たった一度生きたこの時に別れを告げなければいけないことは残念で悲しいことだったでしょうが、その嘆きに寄り添ってくださる方がいたことは、これ以上ない、幸せではないかと私には伝わってきました・・
コメントありがとうございます。
体調、いかがでいらっしゃいますか?
私が関わらせて頂いている患者さんのご家族にも、同じ病名の方がいらっしゃいます。
本当に難しい病態です・・
そんな病状と日々を付き合われていることに、心から敬服しています。
ハイジの話、私もそう感じています。
それが、一助になるようでしたら、意味があることと思います。
当ブログに加えて、是非、mallinさんのコメントの引用であることを付記くださいましたら、大変嬉しいです。

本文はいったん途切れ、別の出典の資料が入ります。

(** Some open transaction can commit: one that waits for a lock, or the one
    that holds it. *)
Lemma some_finish s w x :
  reachable s → sessions s !! w = Some x →
  ∃ w' x' l s', sessions s !! w' = Some x' ∧ Forall (fun p => progress p.2 = true) l ∧
                run_all l s = Some s' ∧ sessions s' = delete w' (sessions s) ∧
                length (audit_log s') = S (length (audit_log s)).
Proof.
  intros Hs Hx. pose proof (reachable_inv s Hs) as Hi.
  destruct (decide (s_phase x = Started)) as [E|E].
  - destruct (locks s !! chain_id_to_lock_key (s_chain x)) as [w'|] eqn:Hk.
    + pose proof Hk as (x' & Hx' & Hp' & _)%inv_locks; [|done].
      destruct (session_finish 5 s w' x') as (l & s' & ? & ? & ? & ?);
        [done..|destruct (s_phase x'); simpl; done || lia|lia|].
      by exists w', x', l, s'.
    + assert (∃ s', run w AcquireLock s = Some s' ∧ audit_log s' = audit_log s ∧
                sessions s' = <[w := mkSession (s_job x) (s_chain x) Locked]> (sessions s)) as
        (s' & Hrun & Hlog & Hss).
      { eexists. unfold run. rewrite Hx, E, Hk. split; [reflexivity|done]. }
      destruct (session_finish 5 s' w (mkSession (s_job x) (s_chain x) Locked))
        as (l & s'' & Hl & Hall & Hd & Hlen);
        [by eapply reach_step|by rewrite Hss, lookup_insert_eq|simpl; lia|simpl; lia|].
      exists w, x, ((w, AcquireLock) :: l), s''. split; [done|]. split; [by constructor|].
      split; [cbn [run_all]; by rewrite Hrun|]. by rewrite Hd, Hss, delete_insert_eq, Hlen, Hlog.
  - destruct (session_finish 5 s w x) as (l & s' & ? & ? & ? & ?);
      [done..|destruct (s_phase x); simpl; done || lia|lia|].
    by exists w, x, l, s'.
Qed.

Lemma drain n s :
  reachable s → size (sessions s) = n →
  ∃ l s', Forall (fun p => progress p.2 = true) l ∧ run_all l s = Some s' ∧ sessions s' = ∅ ∧
          length (audit_log s') = (length (audit_log s) + n)%nat.
Proof.
  revert s. induction n as [|n IH]; intros s Hs Hn.
  - exists [], s. apply map_size_empty_inv in Hn. split_and!; [constructor|done|done|lia].
  - assert (sessions s ≠ ∅) as (w & x & Hx)%map_choose by (intros E; by rewrite E, map_size_empty in Hn).
    destruct (some_finish s w x Hs Hx) as (w' & x' & l & s' & Hx' & Hl & Hrun & Hd & Hlen).
    destruct (IH s') as (k & s'' & Hk & Hrun' & He & Hlen').
    + by eapply run_all_reachable.
    + rewrite Hd, map_size_delete, Hx'. simpl. lia.
    + exists (l ++ k), s''. split; [by apply Forall_app|]. rewrite run_all_app, Hrun. simpl.
      split_and!; [done|done|lia].
Qed.

(** ** Samples: two writers in the same partition, one of them a duplicate *)

Definition sample_job (h : string) : job :=
  mkJob Persist h (deterministic_request_id h) (deterministic_result_id h ZERO_HASH)
    (deterministic_proof_id h ZERO_HASH) ZERO_HASH ZERO_HASH ZERO_HASH sample_time.
(* ===== verification/EngineProps.v ===== *)
(** * The engine in cents

    On requests whose amounts stay below ten to the twenty-second cents the
    decimal context never rounds, and the engine computes in whole cents:
    exact sums, and products with a rate rounded half up. *)
From S2P Require Export Engine.

Local Open Scope Z_scope.

(** ** Decimal operations without loss *)

Lemma count_digits_bound fuel c :
  0 <= c < 2 ^ Z.of_nat fuel → 0 <= count_digits fuel c ∧ c < 10 ^ count_digits fuel c.
Proof.
  revert c. induction fuel as [|fuel IH]; intros c Hc; [simpl in *; lia|].
  cbn [count_digits]. destruct (Z.eqb_spec c 0) as [->|Hn]; [lia|].
  rewrite Nat2Z.inj_succ, Z.pow_succ_r in Hc by lia.
  pose proof (Z.div_mod c 10 ltac:(lia)) as Hd. pose proof (Z.mod_pos_bound c 10 ltac:(lia)).
  destruct (IH (c / 10)) as [H0 H1]; [lia|].
  rewrite (Z.add_comm 1), Z.pow_add_r by lia. lia.
Qed.

Lemma ndigits_bound c : 0 <= c → 0 <= ndigits c ∧ c < 10 ^ ndigits c.
Proof.
  intros Hc. apply count_digits_bound. split; [done|]. rewrite Nat2Z.inj_succ, Z2Nat.id by apply Z.log2_nonneg.
  destruct (Z.eq_dec c 0) as [->|]; [done|]. apply Z.log2_spec. lia.
Qed.
(* ===== verification/FieldProps.v ===== *)
(** * Correctness of the polynomial operations

    Every operation of FieldUtils.v against evaluation: for all arguments the
    polynomial function of the result is, modulo [FIELD_ORDER], the
    corresponding combination of those of the operands.  The order's being
    prime, which division and inversion rely on, is shown in FieldPrime.v. *)
From S2P Require Export FieldUtils.

#[local] Open Scope Z_scope.

Notation "a ≡F b" := (mod_eq FIELD_ORDER a b) (at level 70) : Z_scope.

Lemma mod_F a : a mod FIELD_ORDER ≡F a.
Proof. apply mod_eq_mod. Qed.

Lemma mod_F_eq a b : a ≡F b ↔ a mod FIELD_ORDER = b mod FIELD_ORDER.
Proof. by apply mod_eq_iff. Qed.

(** Close a congruence whose two sides are equal polynomials. *)
Ltac mring := apply mod_eq_refl_eq; ring.

(** ** Polynomial functions *)

Definition peval (l : list Z) (x : Z) : Z := foldr (fun c acc => c + x * acc) 0 l.

Lemma peval_nil x : peval [] x = 0.
Proof. done. Qed.

Lemma peval_cons c l x : peval (c :: l) x = c + x * peval l x.
Proof. done. Qed.

Lemma peval_app l k x : peval (l ++ k) x = peval l x + x ^ Z.of_nat (length l) * peval k x.
Proof.
  induction l as [|c l IH]; cbn [app length]; [unfold peval at 2; simpl foldr; lia|].
  rewrite !peval_cons, IH, Nat2Z.inj_succ, Z.pow_succ_r by lia. ring.
Qed.

Lemma peval_replicate n x : peval (replicate n 0) x = 0.
Proof. induction n; cbn [replicate]; [done|]. rewrite peval_cons. lia. Qed.

Lemma peval_insert l k v x :
  (k < length l)%nat →
  peval (<[k := v]> l) x = peval l x + (v - l !!! k) * x ^ Z.of_nat k.
Proof.
  revert k. induction l as [|c l IH]; intros [|k] Hk; simpl in Hk; try lia.
  - simpl. lia.
  - change (<[S k := v]> (c :: l)) with (c :: <[k := v]> l).
    change ((c :: l) !!! S k) with (l !!! k).
    rewrite !peval_cons, IH, Nat2Z.inj_succ, Z.pow_succ_r by lia. ring.
Qed.
(* ===== verification/Backpressure.v ===== *)
(** * The in-flight limit (security/backpressure.py)

    [QueueDepthGuard] counts the calls in progress.  Its methods run under a
    lock, so that concurrent callers are interleavings of whole calls: a
    caller of [guarded] acquires, runs its body, and releases when the body
    ends, by returning or by raising.  The invariant of the interleavings ties
    the counter to the callers that are inside. *)
From stdpp Require Export gmap.
From S2P Require Export Prelude.

#[local] Open Scope Z_scope.

Record QueueDepthGuard := mkGuard {
  _max : Z;
  _current : Z;
  _rejected_total : Z;
  _peak : Z }.

Definition QueueDepthGuard_init (max_in_flight : Z) : result QueueDepthGuard :=
  if max_in_flight <=? 0 then raise ValueError "max_in_flight must be positive"
  else Ok (mkGuard max_in_flight 0 0 0).

Definition current_depth (g : QueueDepthGuard) : Z := _current g.
Definition rejected_total (g : QueueDepthGuard) : Z := _rejected_total g.
Definition peak_depth (g : QueueDepthGuard) : Z := _peak g.

(** [acquire] raises after it has counted the rejection, so that it returns
    the state in both cases. *)
Definition acquire (g : QueueDepthGuard) : result unit * QueueDepthGuard :=
  if _max g <=? _current g then
    (raise BackpressureError "Server overloaded: {}/{} in-flight requests. Retry after a short delay.",
     mkGuard (_max g) (_current g) (_rejected_total g + 1) (_peak g))
  else
    let current := _current g + 1 in
    (Ok tt, mkGuard (_max g) current (_rejected_total g)
              (if _peak g <? current then current else _peak g)).

Definition release (g : QueueDepthGuard) : QueueDepthGuard :=
  mkGuard (_max g) (Z.max 0 (_current g - 1)) (_rejected_total g) (_peak g).

Definition snapshot (g : QueueDepthGuard) : list (string * Z) :=
  [("in_flight", _current g); ("max_in_flight", _max g);
   ("peak_in_flight", _peak g); ("rejected_total", _rejected_total g)].

(** ** Callers of [guarded] *)

(** A caller is in its body, or its body has ended, or it was not let in. *)
Inductive caller :=
  | Inside
  | Finished (outcome : result unit)
  | Rejected (e : exn).

Record world := mkWorld { guard : QueueDepthGuard; callers : list caller }.

(** A new caller is let in or rejected by [acquire]; one that is inside leaves
    when its body returns or raises, through the [finally]. *)
Inductive guarded_step : world → world → Prop :=
  | step_enter w g :
      acquire (guard w) = (Ok tt, g) → guarded_step w (mkWorld g (callers w ++ [Inside]))
  | step_reject w g e :
      acquire (guard w) = (Raise e, g) → guarded_step w (mkWorld g (callers w ++ [Rejected e]))
  | step_leave w i outcome :
      callers w !! i = Some Inside →
      guarded_step w (mkWorld (release (guard w)) (<[i := Finished outcome]> (callers w))).

Definition start (g : QueueDepthGuard) : world := mkWorld g [].

Definition is_inside (c : caller) : bool := match c with Inside => true | _ => false end.
Definition is_rejected (c : caller) : bool := match c with Rejected _ => true | _ => false end.
Definition count (p : caller → bool) (l : list caller) : Z := Z.of_nat (length (List.filter p l)).

(** ** The methods *)

Lemma acquire_spec g :
  acquire g =
  if decide (_current g < _max g)
  then (Ok tt, mkGuard (_max g) (_current g + 1) (_rejected_total g) (Z.max (_peak g) (_current g + 1)))
  else (raise BackpressureError "Server overloaded: {}/{} in-flight requests. Retry after a short delay.",
        mkGuard (_max g) (_current g) (_rejected_total g + 1) (_peak g)).
Proof.
  unfold acquire. destruct (Z.leb_spec (_max g) (_current g)); case_decide; try lia; [done|].
  do 2 f_equal. destruct (Z.ltb_spec (_peak g) (_current g + 1)); lia.
Qed.

(** An [acquire] that succeeds is undone by a [release], but for the peak. *)
Lemma release_acquire g g' :
  0 ≤ _current g → acquire g = (Ok tt, g') →
  _current (release g') = _current g ∧ _max (release g') = _max g.
Proof. intros Hc. rewrite acquire_spec. case_decide; intros [= <-]. simpl. lia. Qed.

(** ** The invariant *)

Lemma count_app p l k : count p (l ++ k) = count p l + count p k.
Proof. unfold count. rewrite List.filter_app, length_app. lia. Qed.

Lemma count_insert p l i x y :
  l !! i = Some x → count p (<[i := y]> l) = count p l - Z.b2z (p x) + Z.b2z (p y).
Proof.
  unfold count. revert i. induction l as [|z l IH]; intros [|i]; simpl; intros H; try done.
  - injection H as ->. destruct (p x), (p y); simpl; lia.
  - specialize (IH i H). destruct (p z); simpl; lia.
Qed.

Definition world_inv (m : Z) (w : world) : Prop :=
  _max (guard w) = m ∧ _current (guard w) = count is_inside (callers w) ∧
  _current (guard w) ≤ _peak (guard w) ≤ m ∧
  _rejected_total (guard w) = count is_rejected (callers w).

Lemma count_nonneg p l : 0 ≤ count p l.
Proof. unfold count. lia. Qed.

Lemma step_inv m w w' : guarded_step w w' → world_inv m w → world_inv m w'.
Proof.
  intros Hstep (Hm & Hc & Hp & Hr). pose proof (count_nonneg is_inside (callers w)).
  destruct Hstep as [w g Ha|w g e Ha|w i o Hi]; try (rewrite acquire_spec in Ha; case_decide; simplify_eq);
    unfold world_inv; cbn [guard callers _max _current _peak _rejected_total release];
    rewrite ?count_app, ?(count_insert _ _ _ _ _ Hi); cbn [is_inside is_rejected Z.b2z];
    try change (count is_inside [Inside]) with 1; try change (count is_rejected [Inside]) with 0;
    try change (count is_inside [Rejected _]) with 0; try change (count is_rejected [Rejected _]) with 1;
    try lia.
  unfold release. cbn [_current _max _peak _rejected_total].
  assert (0 < count is_inside (callers w)); [|lia].
  pose proof (count_insert is_inside (callers w) i _ (Finished o) Hi) as Hk. simpl in Hk.
  pose proof (count_nonneg is_inside (<[i := Finished o]> (callers w))). lia.
Qed.

Lemma start_inv m g : QueueDepthGuard_init m = Ok g → 0 < m ∧ world_inv m (start g).
Proof. unfold QueueDepthGuard_init. destruct (Z.leb_spec m 0); [done|]. intros [= <-]. split; [done|]. unfold world_inv, count; simpl; lia. Qed.

Lemma guard_reachable_inv m g w :
  QueueDepthGuard_init m = Ok g → rtc guarded_step (start g) w → world_inv m w.
Proof.
  intros [_ Hinv]%start_inv. induction 1; eauto using step_inv.
Qed.

(** However callers interleave, the number inside is what the counter says
    and never exceeds the limit; the peak lies between the two; rejections are
    counted exactly; a caller is rejected only when the limit is reached; and
    when no caller is inside the counter is back at zero, whether the bodies
    returned or raised. *)
Theorem guarded_depth_bounded (max_in_flight : Z) (g : QueueDepthGuard) (w : world) :
  QueueDepthGuard_init max_in_flight = Ok g → rtc guarded_step (start g) w →
  current_depth (guard w) = count is_inside (callers w) ∧
  count is_inside (callers w) ≤ peak_depth (guard w) ≤ max_in_flight ∧
  rejected_total (guard w) = count is_rejected (callers w) ∧
  ((∃ e, (acquire (guard w)).1 = Raise e) ↔ count is_inside (callers w) = max_in_flight).
Proof.
  intros Hg Hw. destruct (guard_reachable_inv _ _ _ Hg Hw) as (Hm & Hc & Hp & Hr).
  unfold current_depth, peak_depth, rejected_total. split; [done|]. split; [lia|]. split; [done|].
  rewrite acquire_spec. case_decide; cbn [fst]; split; [by intros []|lia|lia|by eexists].
Qed.

Example guarded_depth_bounded_witness :
  let g := mkGuard 1 0 0 0 in
  let g' := mkGuard 1 1 1 1 in
  let w := mkWorld g' [Inside; Rejected (Exn BackpressureError
    "Server overloaded: {}/{} in-flight requests. Retry after a short delay.")] in
  QueueDepthGuard_init 1 = Ok g ∧ rtc guarded_step (start g) w ∧
  current_depth (guard w) = count is_inside (callers w) ∧
  count is_inside (callers w) ≤ peak_depth (guard w) ≤ 1 ∧
  rejected_total (guard w) = count is_rejected (callers w) ∧
  ((∃ e, (acquire (guard w)).1 = Raise e) ↔ count is_inside (callers w) = 1).
Proof.
  intros g g' w.
  assert (rtc guarded_step (start g) w) as Hw.
  { eapply rtc_l; [by eapply step_enter|]. eapply rtc_l; [by eapply step_reject|]. apply rtc_refl. }
  split; [reflexivity|]. split; [exact Hw|].
  apply (guarded_depth_bounded 1 g w); [reflexivity|exact Hw].
Defined.
(* ===== verification/SharedMemory.v ===== *)
(** * The shared memory of the agents (memory/shared_memory.py)

    Four append-only lists of entries and the queries the coordinator steers
    by.  [time.time()] is an argument wherever it is called, once for the
    identifier (in milliseconds) and once for the timestamp of an entry;
    numbers that are only stored, and are floats in the code, are kept as their
    literals.  The files the lists are loaded from and
    saved to are MemoryFiles's. *)
From stdpp Require Export relations.
From S2P Require Export PyStr.

#[local] Open Scope Z_scope.

Record StrategyEntry := mkStrategy {
  s_entry_id : string;
  s_domain : string;
  s_outcome : string;
  s_pattern : string;
  s_detail : string;
  s_cycle : Z;
  s_agent_id : string;
  s_timestamp : Z;
  s_tags : list string }.

Record CircuitEntry := mkCircuitEntry {
  ce_entry_id : string;
  ce_circuit_name : string;
  ce_constraint_count : Z;
  ce_proving_system : string;
  ce_proving_time_ms : string;
  ce_description : string;
  ce_code_snippet : string;
  ce_cycle : Z;
  ce_timestamp : Z }.

Record VulnerabilityEntry := mkVulnerability {
  ve_entry_id : string;
  ve_name : string;
  ve_description : string;
  ve_severity : string;
  ve_mitigation : string;
  ve_affected_domains : list string;
  ve_cycle : Z;
  ve_timestamp : Z }.

Record PerformanceEntry := mkPerformance {
  pe_entry_id : string;
  pe_agent_id : string;
  pe_cycle : Z;
  pe_tasks_completed : Z;
  pe_tasks_failed : Z;
  pe_avg_duration_ms : string;
  pe_score : string;
  pe_timestamp : Z }.

Record SharedMemory := mkMemory {
  _strategy : list StrategyEntry;
  _circuits : list CircuitEntry;
  _vulns : list VulnerabilityEntry;
  _performance : list PerformanceEntry }.

(** What the calls of [time.time()] in one [record_*] return. *)
Record clock := mkClock { millis : Z; stamp : Z }.

(** [f"{tag}_{millis}_{n}"] *)
Definition entry_id_of (tag : string) (millis : Z) (n : nat) : string :=
  tag +:+ "_" +:+ str_of_Z millis +:+ "_" +:+ str_of_Z (Z.of_nat n).

(** ** Recording *)

Definition record_strategy (now : clock) (domain outcome pattern detail : string) (cycle : Z)
    (agent_id : string) (tags : list string) (m : SharedMemory) : string * SharedMemory :=
  let entry_id := entry_id_of "s" (millis now) (length (_strategy m)) in
  let entry := mkStrategy entry_id domain outcome pattern detail cycle agent_id (stamp now) tags in
  (entry_id, mkMemory (_strategy m ++ [entry]) (_circuits m) (_vulns m) (_performance m)).

Definition record_circuit (now : clock) (circuit_name : string) (constraint_count : Z)
    (proving_system proving_time_ms description code_snippet : string) (cycle : Z)
    (m : SharedMemory) : string * SharedMemory :=
  let entry_id := entry_id_of "c" (millis now) (length (_circuits m)) in
  let entry := mkCircuitEntry entry_id circuit_name constraint_count proving_system proving_time_ms
                 description code_snippet cycle (stamp now) in
  (entry_id, mkMemory (_strategy m) (_circuits m ++ [entry]) (_vulns m) (_performance m)).

Definition record_vulnerability (now : clock) (name description severity mitigation : string)
    (affected_domains : list string) (cycle : Z) (m : SharedMemory) : string * SharedMemory :=
  let entry_id := entry_id_of "v" (millis now) (length (_vulns m)) in
  let entry := mkVulnerability entry_id name description severity mitigation affected_domains cycle
                 (stamp now) in
  (entry_id, mkMemory (_strategy m) (_circuits m) (_vulns m ++ [entry]) (_performance m)).

Definition same_run (agent_id : string) (cycle : Z) (e : PerformanceEntry) : bool :=
  String.eqb (pe_agent_id e) agent_id && (pe_cycle e =? cycle).

Definition record_performance (now : clock) (agent_id : string) (cycle tasks_completed tasks_failed : Z)
    (avg_duration_ms score : string) (m : SharedMemory) : string * SharedMemory :=
  let entry_id := "p_" +:+ agent_id +:+ "_" +:+ str_of_Z cycle in
  let entry := mkPerformance entry_id agent_id cycle tasks_completed tasks_failed avg_duration_ms score
                 (stamp now) in
  (entry_id, mkMemory (_strategy m) (_circuits m) (_vulns m)
     (List.filter (fun e => negb (same_run agent_id cycle e)) (_performance m) ++ [entry])).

私自身が家族に囲まれて暮らしている事が、孤独への恐怖をいっそう感じてしまうのかもしれません。
けれど、ご本人の選択だったのですから、よかったのだと思わなければ、それこそ彼はむくわれませんよね。
そう!そうですよね。
これからもやはり選択されたことに沿って行きたいと思います。
本当にありがといございました。
苦しい状況や感情にとらわれてしまいがちな自分を省み、実はたくさん持っている幸せに思いを馳せたら、気持ちが軽くなりました。
また、コメントの『これでよかったのだろうかという疑問は、ケアギバーの解釈であり‥』という言葉にハッとしました。
いつも、たくさんの糧になる言葉をありがとうございます。
考える機会を与えてくださったこぶた部屋の住人さんと患者さんに、心から感謝です。
のこさん
糧になると言ってくださって、その言葉に支えられていることに気づきます。
こちらこそ、ありがとうございます。